FDA May Approve Ecstasy as New Treatment for Post-Traumatic Stress Disorder
- The FDA may soon approve ecstasy (MDMA) as a new treatment for post-traumatic stress disorder (PTSD).
- Clinical trials show promising results, with two-thirds of participants no longer meeting diagnostic criteria
- There are criticisms of the methodology of these clinical trials.
The prevalence of post-traumatic stress disorder (PTSD) is estimated to be 5 to 12% in the general population, according to National Institute of Health and Medical Research (Inserm). There are treatments to treat it, but they do not work for some patients. Research is therefore actively working to find new solutions.
New treatment for post-traumatic stress
And one of them could be ecstasy. Right now, the Food and Drug Administration (FDA), the American body that approves drugs, is facing a decision: whether to give the green light to the use of the psychedelic drug MDMA, also known as ecstasy, as a new medication for PTSD.
The new treatment is being made by Lykos Therapeutics Inc., a little-known company started by a nonprofit that has been advocating for the introduction of psychedelic therapy for decades.
“We are on the verge of integrating psychedelic medicine into mainstream medicine” explains Jeff George, president of Lykos, at a recent psychedelics conference in New York, whose remarks were reported in MedicalXpress.
For one day, on June 4, FDA experts and the laboratory will discuss the introduction of this new drug on the American market. The final decision is expected next August.
To make its decision, the FDA can rely on the results of two phase three trials on MDMA. They show that two months after taking the drug, two-thirds of participants no longer met the criteria for a PTSD diagnosis.
Debates over ecstasy clinical trials
The results are “significantly better than what we have seen with the currently FDA-approved antidepressants for the treatment of PTSD” says John Krystal, a psychiatrist at Yale University who was not involved in the studies.
But not everyone shares that analysis. In a 44-page report released in March, the Institute for Clinical and Economic Review (ICER) sharply criticized Lykos’ clinical trials. ICER concluded that the evidence was “insufficient” to determine the effectiveness of this drug. The ICER report indicates in particular that some participants may have felt “pushed”to report good results and not bad ones.

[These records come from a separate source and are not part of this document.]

(** The tuning of the LZMA encoders only. *)
Definition lzma_tuned (c : CompressionOptions) : bool :=
  is_defined (co_literal_context_bits c) || is_defined (co_literal_position_bits c) ||
  is_defined (co_position_bits c) || is_defined (co_match_finder c) ||
  is_defined (co_lzma_algorithm c) || is_defined (co_match_cycles c).

Definition codec_methods (codec : Codec) : list SevenZMethod :=
  match codec with
  | CodecCopy => [Copy]
  | CodecLzma => [Lzma]
  | CodecLzma2 => [Lzma2]
  | CodecPpmd => [Ppmd]
  | CodecLzma2Bcj => [Lzma2; Bcj]
  end.

Definition invalid {A} (what : string) : result A R7zError := Err (InvalidOptions what).

Definition validate_compression_options (options : ArchiveOptions) : result CodecSettings R7zError :=
  let c := ao_compression options in
  let codec := ao_codec options in
  if existsb (λ m, negb (from_option MethodStatus_is_implemented false (SevenZMethod_encode_status m)))
       (codec_methods codec)
  then invalid "selected codec is not supported for writing"
  else if decide (st_buffer_size (ao_streaming options) = 0)
  then invalid "streaming buffer_size must be greater than zero"
  else if bool_decide (codec = CodecCopy) &&
          (is_defined (co_dictionary_size c) || is_defined (co_fast_bytes c) || lzma_tuned c ||
           is_defined (co_lzma2_chunk_size c))
  then invalid "Copy codec does not support compression tuning"
  else if match co_dictionary_size c with
          | Some dict => bool_decide (dict < if decide (codec = CodecPpmd) then PPMD7_MIN_MEM_SIZE else 4096)
          | None => false
          end
  then invalid "dictionary_size is too small for selected codec"
  else
  let? order :=
    match codec with
    | CodecPpmd => result_map Some (ppmd_order c)
    | _ => if match co_fast_bytes c with
              | Some fast_bytes => negb (bool_decide (8 ≤ fast_bytes ≤ 273))
              | None => false
              end
           then invalid "fast_bytes must be in 8..=273" else Ok None
    end in
  if bool_decide (codec = CodecPpmd) && is_defined (co_lzma2_chunk_size c)
  then invalid "PPMd does not support lzma2_chunk_size"
  else if bool_decide (codec = CodecPpmd) && lzma_tuned c
  then invalid "PPMd does not support LZMA-specific tuning"
  else
  let? _ := validate_lzma_property_bits c in
  let? _ := validate_match_cycles c in
  let? _ := validate_lzma2_chunk_size options in
  if decide (co_solid c = SolidLimit None None) then invalid "solid limit requires max_files or max_bytes"
  else
  match codec, order with
  | CodecCopy, _ => Ok SettingsCopy
  | CodecLzma, _ => Ok SettingsLzma
  | CodecLzma2, _ => Ok SettingsLzma2
  | CodecPpmd, Some order => result_map SettingsPpmd (ppmd_settings c order)
  | CodecPpmd, None => Err Parse
  | CodecLzma2Bcj, _ => Ok SettingsLzma2Bcj
  end.

Definition MAX_WORKERS : Z := 256.

Definition validate_threads (options : ArchiveOptions) : result ThreadRequest R7zError :=
  match co_threads (ao_compression options) with
  | ThreadsFixed count =>
      if decide (count = 0) then invalid "encoder thread count must be positive"
      else if negb (is_lzma2 (ao_codec options)) then invalid "multiple encoder threads require LZMA2"
      else if decide (MAX_WORKERS < count) then invalid "encoder thread count must be <= 256"
      else Ok (RequestFixed count)
  | ThreadsAuto => Ok RequestAuto
  | ThreadsSingle => Ok RequestSingle
  end.

Definition validate_encryption (options : ArchiveOptions) : result AesSettings R7zError :=
  match ao_encryption options with
  | Some enc =>
      if decide (MAX_AES_NUM_CYCLES_POWER < eo_num_cycles_power enc)
      then invalid "AES num_cycles_power must be <= 24"
      else if decide (16 < eo_salt_len enc) then invalid "AES salt_len must be <= 16"
      else if decide (16 < eo_iv_len enc) then invalid "AES iv_len must be <= 16"
      else if eo_encrypt_header enc && bool_decide (ao_header_mode options = PlainHeader)
      then invalid "encrypt_header requires encoded headers"
      else Ok {| as_cycles_power := eo_num_cycles_power enc; as_salt_len := eo_salt_len enc;
                 as_iv_len := eo_iv_len enc |}
  | None => Ok {| as_cycles_power := 0; as_salt_len := 0; as_iv_len := 0 |}
  end.

Definition validate_archive_options (options : ArchiveOptions) : result PreparedSettings R7zError :=
  let? codec_settings := validate_compression_options options in
  let? threads := validate_threads options in
  let codec := match codec_settings with
               | SettingsCopy => PreparedCopy
               | SettingsLzma => PreparedLzma
               | SettingsLzma2 => PreparedLzma2 threads
               | SettingsPpmd settings => PreparedPpmd settings
               | SettingsLzma2Bcj => PreparedLzma2Bcj threads
               end in
  let? aes := validate_encryption options in
  Ok {| pr_aes := aes; pr_codec := codec |}.

Definition prepare_archive_options (archive : ArchiveOptions) : result PreparedArchiveOptions R7zError :=
  let? settings := validate_archive_options archive in
  Ok {| po_archive := archive; po_settings := settings |}.

Definition ENCODED_OUTPUT_BUFFER_BYTES : Z := 64 * 1024.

Following the ICER report, a petition signed by more than 70 researchers was sent to the FDA. They are requesting a public hearing to address issues with the clinical trial methodology. Lykos, for his part, responds that the FDA has approved the trial design.
Even if MDMA gets the green light from regulators, there are still several hurdles to get it to market. The drug must be delivered as part of a specific behavioral therapy, which means therapists will need to be trained up front, which iCER says will make the treatment more expensive: more than $12,000 per patient.